Civey fragt, wie Deutschland tickt

Kein Schwein ruft mich an…

Nichts hat unser Gesprächsverhalten so sehr verändert wie die Telekommunikation – erst das Telefon vor 141 Jahren und dann seit 30 Jahren das World Wide Web haben unsere Art zu kommunizieren maßgeblich verändert. Aber im Gespräch mit dem Arzt bleibt alles beim Alten.

Civey wollte von den Deutschen wissen, „welches Kommunikationsmittel sie am häufigsten nutzen, um mit ihrem privaten Umfeld in Kontakt zu bleiben“. Das „persönliche Gespräch“ landete abgeschlagen auf Platz 3: Nur 12,5 Prozent der Befragten wählen den unmittelbaren menschlichen Kontakt. Mehr als doppelt so viele (28,0%) setzen vornehmlich auf das „klassische Telefonieren“. Für mehr als die Hälfte der Befragten (52,8%) allerdings ist ein Instant Messenger-Service wie zum Beispiel WhatsApp das meist verwendete Kommunikationsmedium. Damit wird die Kommunikation zunehmend asynchron und der unmittelbare Austausch tritt zurück.

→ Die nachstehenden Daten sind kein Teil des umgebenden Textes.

(* ===== verification/Json.v ===== *)
(** * Package serialize: the JSON envelope

    pkg/serialize/json.go: [AppendEvent] and everything it calls.  A [[]byte]
    buffer that is appended to and returned is a string the definitions take and
    give back.  The order in which a run iterates over a map is a list of its
    pairs; the code sorts before it writes. *)

From Stdlib Require Import SpecFloat.
From S2P Require Import Prelude GoStd GoText State Event JsonText Base64.

(** ** Strings *)
Definition hexDigits : string := "0123456789abcdef".

(** A byte the loop of [appendJSONString] leaves in place. *)
Definition plain_byte (c : ascii) : bool :=
  Z.leb 0x20 (byte_val c) && bool_decide (c ≠ dquote) && bool_decide (c ≠ bslash).

Definition hex_at (z : Z) : ascii := default "0"%char (String.get (Z.to_nat z) hexDigits).

(** The switch on a byte that is not left in place. *)
Definition escape_byte (c : ascii) : string :=
  if decide (c = dquote ∨ c = bslash) then String bslash (str1 c)
  else if decide (c = chr 10) then "\n"
  else if decide (c = chr 13) then "\r"
  else if decide (c = chr 9) then "\t"
  else "\u00" +:+ String (hex_at (Z.shiftr (byte_val c) 4)) (str1 (hex_at (Z.land (byte_val c) 0xf))).

(** One turn of the loop: [b] is the output so far, [start] the first byte not
    copied yet. *)
Definition quote_step (s : string) (st : string * nat) (i : nat) : string * nat :=
  let '(b, start) := st in
  match String.get i s with
  | Some c =>
      if plain_byte c then (b, start)
      else (b +:+ str_slice start i s +:+ escape_byte c, S i)
  | None => (b, start)
  end.

Definition appendJSONString (b s : string) : string :=
  let '(b, start) := foldl (quote_step s) (b +:+ str1 dquote, 0%nat) (seq 0 (String.length s)) in
  b +:+ str_slice start (String.length s) s +:+ str1 dquote.

(** ** Rows: the order of the columns *)
Abbreviation kv := (string * value)%type.
(* ===== verification/Server.v ===== *)
(** * Package server: the control plane

    [Manager] of pkg/server/server.go: the registry of hyperloops, the goroutine
    that runs one and restarts it after a failure, and [Stop], as a labelled
    transition system; the HTTP handlers as functions on its state.  What happens
    inside [hyperloop.Run] is the subject of Hyperloop.v; here it is entered,
    changes the status, and returns. *)

From S2P Require Import Prelude GoStd Hyperloop.

(** ** Data *)
Definition nanosecond_minute : Z := 60000000000.

(** [MaxRestarts] and [RestartBackoff], with [NewManager]'s values. *)
Record Policy := mkPolicy { MaxRestarts : Z; RestartBackoff : Z }.
Definition NewManager_policy : Policy := mkPolicy 5 1000000000.

(** The goroutine [Start] launches. *)
Inductive runner_pc :=
  | RLoop (attempt backoff : Z)                    (* before [hl.Run(ctx)] *)
  | RIn (attempt backoff : Z)                      (* inside *)
  | ROut (attempt backoff : Z) (err : option goerr) (* [Run] returned *)
  | RWait (attempt backoff : Z)                    (* the select on the timer and ctx *)
  | RExit                                          (* before the deferred [close(done)] *)
  | RDone.
Lemma kstep_simulated : simulates (kstep cfg c key dt) (hstep c key dt) abs (kinv cfg).
Proof.
  intros l k k' Hk Hstep. change (simulated k k'). destruct l as [l|i|es|n l|n| |cl to].
  - by eapply sim_loop.
  - by eapply sim_publish.
  - by eapply sim_stale.
  - by eapply sim_call.
  - by eapply sim_callback.
  - by eapply sim_tick.
  - by eapply sim_flush.
Qed.

Lemma abs_init w pos pub ms fl : abs (kinit c w pos pub ms fl) = hinit c pos pub ms fl.
Proof.
  unfold abs, plug, kinit, hinit. simpl. unfold upd_sinkerr, upd_subs, upd_pubs. simpl. f_equal.
  set (ps := replicate _ _). clearbody ps. apply list_eq. intros i. rewrite list_lookup_imap.
  unfold view_pub. simpl. rewrite lookup_empty. by destruct (ps !! i).
Qed.

(** Every state the composition reaches stands for a reachable state of the
    abstract pipeline. *)
Lemma reach_abs w pos pub ms fl k :
  prior_ok cfg w → reachable (kstep cfg c key dt) (kinit c w pos pub ms fl) k →
  reachable (hstep c key dt) (hinit c pos pub ms fl) (abs k).
Proof.
  intros Hw Hr. rewrite <-(abs_init w). eapply simulation_reachable; [apply kstep_simulated| |done].
  intros s Hs. by eapply reach_kinv.
Qed.
End simulation.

Alles und jedes hat seine Zeit – auch die klassische Textnachricht (SMS). Der wichtigste Träger der kurzen knappen Kommunikation in den Nuller Jahren ist heute nur noch für 1,9 Prozent der Befragten eine favorisierte Kommunikationsmethode. Ähnliches gilt für Internet-Telefonie wie zum Beispiel Skype, das nur für 1,1 Prozent der Befragten top ist. Und auch soziale Medien (wie Facebook oder Instagram) sind nur für einen von hundert Befragten interessant. Anders sähe dies freilich aus, wenn es sich um das berufliche Netzwerk handelt, wo Plattformen wie Xing oder LinkedIn hohe Akzeptanz haben.

Der Nächste, bitte!

Völlig unberührt von digitalen Kommunikationsmedien ist der Besuch beim Arzt oder Therapeuten. 80,9 Prozent der Befragten verneinten die Frage, ob sie „jemals mit ihrem Arzt, Therapeuten oder Apotheker auf virtuellem Wege kommuniziert“ haben. Lediglich 12,7 Prozent haben ihrem Arzt schon mal eine E-Mail geschickt. Nur eine verschwindende Minderheit hat schon einmal über einen Messenger-Dienst (1,6%), eine Gesundheits-App (0,9%) oder über einen Videoanruf (0,5%) ärztlichen Rat gesucht. Immerhin 1,3 Prozent der Befragten haben sogar schon mehrere der virtuellen Wege beschritten.

Die Beziehung zum Arzt ist von Vertrauen und Vertraulichkeit geprägt. Das gilt – mit Abstrichen – im Grunde auch für den Behördengang. Aber hier sehnen sich die Deutschen nach weniger direkter Kommunikation und würden gerne virtuell mit dem Amt kommunizieren. Eine deutliche Mehrheit (54,9%) wünschen sich bei Behörden und Ämtern „am ehesten einen Ausbau der digitalen Dienstleistungen für die Bürger“. Abgeschlagen auf dem zweiten Platz liegen Schulen und Universitäten mit 17,5 Prozent der Nennungen. Auch im Gesundheitswesen (7,6%), dem öffentlichen Personennahverkehr (6,6%) und bei anderen öffentlichen Einrichtungen (3,8%) wie beispielsweise Bibliotheken können sich die Deutschen mehr Online vorstellen.

Doch oft hapert´s noch mit den digitalen Angeboten. Dabei wäre die Infrastruktur auf der Benutzerseite eigentlich schon da: rein rechnerisch gibt es in Deutschland mehr Smartphones als Einwohner. Und jeder fünfte Smartphone-Benutzer (21,2%) glaubt ohnehin nicht, auf sein mobiles Endgerät en Mobilanschluss ins World Wide Web verzichten zu können. Ein weiteres Fünftel (20,9%) traut sich das immerhin für einen Tag zu. Und ein knappes Viertel (23,9%) könnte sich sogar vorstellen bis zu einer Woche auf das Handy in der Hand zu verzichten.